Instructions to follow: Which lines run from the line containing "cbn; fold (serves e2); rewrite Q2; lia." through the end of the records below? Reproduce them exactly, and nothing else.
━━ Data supplied ━━
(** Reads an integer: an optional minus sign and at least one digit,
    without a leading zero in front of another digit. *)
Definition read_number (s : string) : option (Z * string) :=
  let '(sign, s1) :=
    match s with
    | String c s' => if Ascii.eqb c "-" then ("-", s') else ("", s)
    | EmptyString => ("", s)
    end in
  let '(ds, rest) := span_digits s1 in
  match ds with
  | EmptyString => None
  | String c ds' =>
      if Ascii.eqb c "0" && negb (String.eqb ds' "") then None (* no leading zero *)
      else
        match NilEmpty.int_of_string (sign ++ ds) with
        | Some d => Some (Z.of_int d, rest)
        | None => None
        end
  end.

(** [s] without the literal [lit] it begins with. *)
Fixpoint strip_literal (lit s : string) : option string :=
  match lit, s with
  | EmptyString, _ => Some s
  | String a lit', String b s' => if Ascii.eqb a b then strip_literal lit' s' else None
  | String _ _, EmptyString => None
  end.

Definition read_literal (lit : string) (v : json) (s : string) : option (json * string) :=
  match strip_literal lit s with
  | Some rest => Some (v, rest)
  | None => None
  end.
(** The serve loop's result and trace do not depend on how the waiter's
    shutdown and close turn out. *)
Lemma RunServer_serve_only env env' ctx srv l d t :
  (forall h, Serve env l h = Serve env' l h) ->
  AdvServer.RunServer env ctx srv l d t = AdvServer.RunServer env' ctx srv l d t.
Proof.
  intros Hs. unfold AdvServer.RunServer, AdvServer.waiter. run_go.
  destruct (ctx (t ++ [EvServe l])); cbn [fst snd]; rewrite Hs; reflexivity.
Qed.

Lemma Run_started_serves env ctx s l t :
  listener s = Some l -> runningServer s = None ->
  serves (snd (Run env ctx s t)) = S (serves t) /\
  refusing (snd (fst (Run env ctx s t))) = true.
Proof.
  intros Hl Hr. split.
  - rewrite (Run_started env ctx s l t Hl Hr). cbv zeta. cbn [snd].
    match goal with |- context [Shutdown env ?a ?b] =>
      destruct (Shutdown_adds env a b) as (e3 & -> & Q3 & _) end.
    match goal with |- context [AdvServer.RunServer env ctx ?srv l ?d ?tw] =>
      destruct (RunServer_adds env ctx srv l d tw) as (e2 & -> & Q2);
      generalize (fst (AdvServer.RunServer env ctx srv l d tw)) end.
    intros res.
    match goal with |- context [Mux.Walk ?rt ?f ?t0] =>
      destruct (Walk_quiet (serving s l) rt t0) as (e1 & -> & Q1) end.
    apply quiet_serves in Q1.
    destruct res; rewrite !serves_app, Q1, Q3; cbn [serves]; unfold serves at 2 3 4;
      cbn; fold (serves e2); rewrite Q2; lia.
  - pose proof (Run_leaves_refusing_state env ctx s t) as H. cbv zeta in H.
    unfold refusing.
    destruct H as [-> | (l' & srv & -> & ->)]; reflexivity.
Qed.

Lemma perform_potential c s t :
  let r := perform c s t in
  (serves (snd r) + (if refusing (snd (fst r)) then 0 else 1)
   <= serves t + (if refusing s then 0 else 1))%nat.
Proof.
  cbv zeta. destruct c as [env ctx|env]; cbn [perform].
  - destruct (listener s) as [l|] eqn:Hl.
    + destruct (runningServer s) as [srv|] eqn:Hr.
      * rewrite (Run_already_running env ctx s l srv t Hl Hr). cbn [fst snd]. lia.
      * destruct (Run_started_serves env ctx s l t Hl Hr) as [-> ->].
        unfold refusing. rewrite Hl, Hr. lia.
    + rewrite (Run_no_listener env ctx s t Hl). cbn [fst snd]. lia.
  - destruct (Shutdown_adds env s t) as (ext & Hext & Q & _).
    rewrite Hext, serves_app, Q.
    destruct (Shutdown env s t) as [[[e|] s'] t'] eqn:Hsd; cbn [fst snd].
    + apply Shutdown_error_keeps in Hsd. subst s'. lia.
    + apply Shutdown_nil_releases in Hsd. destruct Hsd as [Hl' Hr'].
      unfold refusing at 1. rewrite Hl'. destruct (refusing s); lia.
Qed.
━━━
Written answer:
      cbn; fold (serves e2); rewrite Q2; lia.
  - pose proof (Run_leaves_refusing_state env ctx s t) as H. cbv zeta in H.
    unfold refusing.
    destruct H as [-> | (l' & srv & -> & ->)]; reflexivity.
Qed.

Lemma perform_potential c s t :
  let r := perform c s t in
  (serves (snd r) + (if refusing (snd (fst r)) then 0 else 1)
   <= serves t + (if refusing s then 0 else 1))%nat.
Proof.
  cbv zeta. destruct c as [env ctx|env]; cbn [perform].
  - destruct (listener s) as [l|] eqn:Hl.
    + destruct (runningServer s) as [srv|] eqn:Hr.
      * rewrite (Run_already_running env ctx s l srv t Hl Hr). cbn [fst snd]. lia.
      * destruct (Run_started_serves env ctx s l t Hl Hr) as [-> ->].
        unfold refusing. rewrite Hl, Hr. lia.
    + rewrite (Run_no_listener env ctx s t Hl). cbn [fst snd]. lia.
  - destruct (Shutdown_adds env s t) as (ext & Hext & Q & _).
    rewrite Hext, serves_app, Q.
    destruct (Shutdown env s t) as [[[e|] s'] t'] eqn:Hsd; cbn [fst snd].
    + apply Shutdown_error_keeps in Hsd. subst s'. lia.
    + apply Shutdown_nil_releases in Hsd. destruct Hsd as [Hl' Hr'].
      unfold refusing at 1. rewrite Hl'. destruct (refusing s); lia.
Qed.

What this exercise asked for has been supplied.